Montesilvano: via Lazio 61, “il palazzo della vergogna”

A Montesilvano il consigliere pentastellato Domenico Pettinari denuncia degrado e abusivismo nelle case popolari di via Lazio 61: “Il palazzo della vergogna. Subito l’intervento del Prefetto”.

Alloggi pericolanti, degrado e criminalità: è un quadro davvero poco idilliaco quello in cui i residenti onesti delle case popolari di Montesilvano in via Lazio al civico 61 sono costretti a vivere. Il consigliere regionale del M5s e vicepresidente del consiglio regionale, Domenico Pettinari, chiede l’intervento immediato del Prefetto di Pescara per salvaguardare i residenti onesti, costretti a vivere in un clima di criminalità, dove il racket dei subaffitti è solo uno dei tanti problemi che affliggono chi vive negli alloggi popolari.

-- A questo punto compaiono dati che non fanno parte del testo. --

(** * Leo-Automation: status reconciliation and the publish backstop

    A shallow embedding of the job store ([app/storage/storage_manager.py]),
    the reconciliation endpoints ([app/api/videos.py]: [get_jobs],
    [get_job_status], [sync_jobs_with_youtube]) and the backstop scheduler
    ([app/scheduler/job_manager.py]), with the properties of the design
    document stated and settled against them.

    Conventions.
    - A Python [dict] is an association list in insertion order with
      pairwise distinct keys ([Py.dict], [Py.dict_wf]): iteration order
      decides the discovery order of the reconciled view.
    - A call of a collaborator that may raise returns a [Py.result]; the
      [try]/[except] blocks of the source are the matches on it.
    - The jobs file is threaded explicitly: an endpoint takes the store
      and returns the store it leaves behind.
    - Instants are integers (seconds since the epoch, UTC). *)

From Stdlib Require Import String Ascii List ZArith Bool Lia.
From Stdlib Require Import Sorting.Sorted Sorting.Permutation.
Import ListNotations.

Local Open Scope string_scope.
Local Open Scope Z_scope.

(* ------------------------------------------------------------------ *)
(** * Python values used by the program *)

Module Py.

(** The outcome of a call that may raise; [Raised msg] carries [str(e)]. *)
Inductive result (A : Type) : Type :=
| Ok (a : A)
| Raised (msg : string).
Arguments Ok {A} a.
Arguments Raised {A} msg.

(** Truthiness of a string, and of [d.get(key)] (absent, [None] and the
    empty string are all false). *)
Definition truthy_str (s : string) : bool := negb (s =? "")%string.

Definition truthy (o : option string) : bool :=
  match o with
  | Some s => truthy_str s
  | None => false
  end.

(** [s.replace('Z', '+00:00')]: every occurrence is replaced. *)
Fixpoint replace_Z (s : string) : string :=
  match s with
  | EmptyString => EmptyString
  | String c r =>
      if Ascii.eqb c "Z"%char then ("+00:00" ++ replace_Z r)%string
      else String c (replace_Z r)
  end.

(** [x in xs] for a list of strings. *)
Definition str_in (x : string) (xs : list string) : bool :=
  existsb (String.eqb x) xs.

(** ** Dictionaries with string keys, in insertion order *)

Definition dict (V : Type) : Type := list (string * V).

Definition keys {V} (d : dict V) : list string := map fst d.
Definition values {V} (d : dict V) : list V := map snd d.

Definition dict_wf {V} (d : dict V) : Prop := NoDup (keys d).

(** [d.get(k)] *)
Fixpoint dict_get {V} (k : string) (d : dict V) : option V :=
  match d with
  | [] => None
  | (k', v) :: r => if (k' =? k)%string then Some v else dict_get k r
  end.

(** [k in d] *)
Definition dict_mem {V} (k : string) (d : dict V) : bool :=
  match dict_get k d with Some _ => true | None => false end.

(** [d[k] = v]: an existing key keeps its position, a new one goes last. *)
Fixpoint dict_set {V} (k : string) (v : V) (d : dict V) : dict V :=
  match d with
  | [] => [(k, v)]
  | (k', v') :: r =>
      if (k' =? k)%string then (k', v) :: r else (k', v') :: dict_set k v r
  end.

(** [del d[k]] (only called on a key that is present). *)
Fixpoint dict_del {V} (k : string) (d : dict V) : dict V :=
  match d with
  | [] => []
  | (k', v') :: r =>
      if (k' =? k)%string then r else (k', v') :: dict_del k r
  end.
(** X12 on a store that holds the loaded table of the 24 governorates. *)
Lemma gov_data_for_map_of_loaded_witness :
  ("Governorate" ∈ columns sample_raw \/ "Name" ∈ columns sample_raw) /\
  enrich sample_raw = Ok sample_gov_data /\
  ({[ 0 := sample_gov_data ]} : gmap nat DataFrame) !! 0
    = Some sample_gov_data /\
  exists (q : nat) (view : DataFrame),
    (gov_data_for_map 0 {[ 0 := sample_gov_data ]}).1 = Ok q /\
    (gov_data_for_map 0 {[ 0 := sample_gov_data ]}).2 !! q = Some view /\
    rows view = map_row <$> rows sample_gov_data /\
    length (rows view) = length (rows sample_raw) /\
    "display_name" ∈ columns view.
Proof.
  assert (He : enrich sample_raw = Ok sample_gov_data) by by_evaluation.
  assert (Hp : ({[ 0 := sample_gov_data ]} : gmap nat DataFrame) !! 0
               = Some sample_gov_data) by by_evaluation.
  split; [exact sample_has_name_column |]. split; [exact He |].
  split; [exact Hp |].
  exact (gov_data_for_map_of_loaded sample_raw _ 0 _
           sample_has_name_column He Hp).
Defined.

(** X14 at the source of the 24 governorates. *)
Lemma stats_of_loaded_regions_witness :
  well_formed sample_raw /\ ("Name" ∉ columns sample_raw) /\
  getitem sample_raw "Governorate" = Ok (VStr <$> region_map_items.*1) /\
  (list_to_set region_map_items.*1 : gset string) = dom region_map /\
  numeric sample_raw "Poverty_Rate"
    = Ok (num_cell "Poverty_Rate" <$> rows sample_raw) /\
  exists (df : DataFrame) (t : gmap string Stats),
    enrich sample_raw = Ok df /\ gov_data df = Ok df /\ stats df = Ok t /\
    dom t = (list_to_set region_options : gset string) /\ size t = 7.
Proof.
  assert (HN : "Name" ∉ columns sample_raw) by by_evaluation.
  assert (Hcol : getitem sample_raw "Governorate"
                 = Ok (VStr <$> region_map_items.*1)) by by_evaluation.
  assert (Hset : (list_to_set region_map_items.*1 : gset string)
                 = dom region_map) by by_evaluation.
  assert (Hnum : numeric sample_raw "Poverty_Rate"
                 = Ok (num_cell "Poverty_Rate" <$> rows sample_raw))
    by by_evaluation.
  split; [exact well_formed_sample_raw |]. split; [exact HN |].
  split; [exact Hcol |]. split; [exact Hset |]. split; [exact Hnum |].
  exact (stats_of_loaded_regions sample_raw _ _
           well_formed_sample_raw HN Hcol Hset Hnum).
Defined.

(** X15 at the loaded rows of Tunis and of Atlantis, which has no
    region. *)
Lemma stats_ignores_missing_region_witness :
  "Region" ∈ ["Name"; "Poverty_Rate"; "Type"; "Region"; "Governorate"] /\
  numeric
    (mkDataFrame ["Name"; "Poverty_Rate"; "Type"; "Region"; "Governorate"]
       ([tunis_row] ++ atlantis_row :: []))
    "Poverty_Rate" = Ok [dec 46 10; dec 100 10] /\
  (forall R : string, cell atlantis_row "Region" <> VStr R) /\
  exists t : gmap string Stats,
    stats
      (mkDataFrame ["Name"; "Poverty_Rate"; "Type"; "Region"; "Governorate"]
         ([tunis_row] ++ atlantis_row :: [])) = Ok t /\
    stats
      (mkDataFrame ["Name"; "Poverty_Rate"; "Type"; "Region"; "Governorate"]
         ([tunis_row] ++ [])) = Ok t.
Proof.
  assert (HR : "Region"
               ∈ ["Name"; "Poverty_Rate"; "Type"; "Region"; "Governorate"])
    by by_evaluation.
  assert (Hnum : numeric
            (mkDataFrame
               ["Name"; "Poverty_Rate"; "Type"; "Region"; "Governorate"]
               ([tunis_row] ++ atlantis_row :: []))
            "Poverty_Rate" = Ok [dec 46 10; dec 100 10]) by by_evaluation.
  assert (Hr : forall R : string, cell atlantis_row "Region" <> VStr R)
    by (intros R; vm_compute; discriminate).
  split; [exact HR |]. split; [exact Hnum |]. split; [exact Hr |].
  exact (stats_ignores_missing_region _ [tunis_row] [] atlantis_row _
           HR Hnum Hr).
Defined.

(** X16 at a table whose region S has the single governorate B. *)
Lemma stats_single_member_witness :
  "Region" ∈ columns scenario_single /\
  numeric scenario_single "Poverty_Rate" = Ok [of_Z 10; of_Z 20; of_Z 30] /\
  member_rates scenario_single "S" = [of_Z 20] /\
  exists (t : gmap string Stats) (s : Stats),
    stats scenario_single = Ok t /\ t !! "S" = Some s /\
    Écart_type s = nan /\
    (is_nan (of_Z 20) = false ->
     Médiane s = Agg.round2 (of_Z 20) /\ Min s = Agg.round2 (of_Z 20) /\
     Max s = Agg.round2 (of_Z 20)).
Proof.
  assert (HR : "Region" ∈ columns scenario_single) by by_evaluation.
  assert (Hnum : numeric scenario_single "Poverty_Rate"
                 = Ok [of_Z 10; of_Z 20; of_Z 30]) by by_evaluation.
  assert (Hmem : member_rates scenario_single "S" = [of_Z 20])
    by by_evaluation.
  split; [exact HR |]. split; [exact Hnum |]. split; [exact Hmem |].
  exact (stats_single_member scenario_single _ "S" _ HR Hnum Hmem).
Defined.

L’area su cui insiste l’edificio al civico 61 è di proprietà del Comune di Montesilvano, ma il palazzo è di proprietà del Comune di Pescara. In questa struttura fatiscente sono 52 gli alloggi popolari, di cui 20 occupati abusivamente e 9 murati, mentre un solo appartamento è stato riscattato da un privato.

“È il palazzo della vergogna!”, denuncia il consigliere regionale pentastellato Domenico Pettinari. “I sindaci di Montesilvano e Pescara dovrebbero agire di concerto e chiedere l’intervento immediato del Prefetto per salvaguardare i residenti onesti che vivono quotidianamente nella paura”.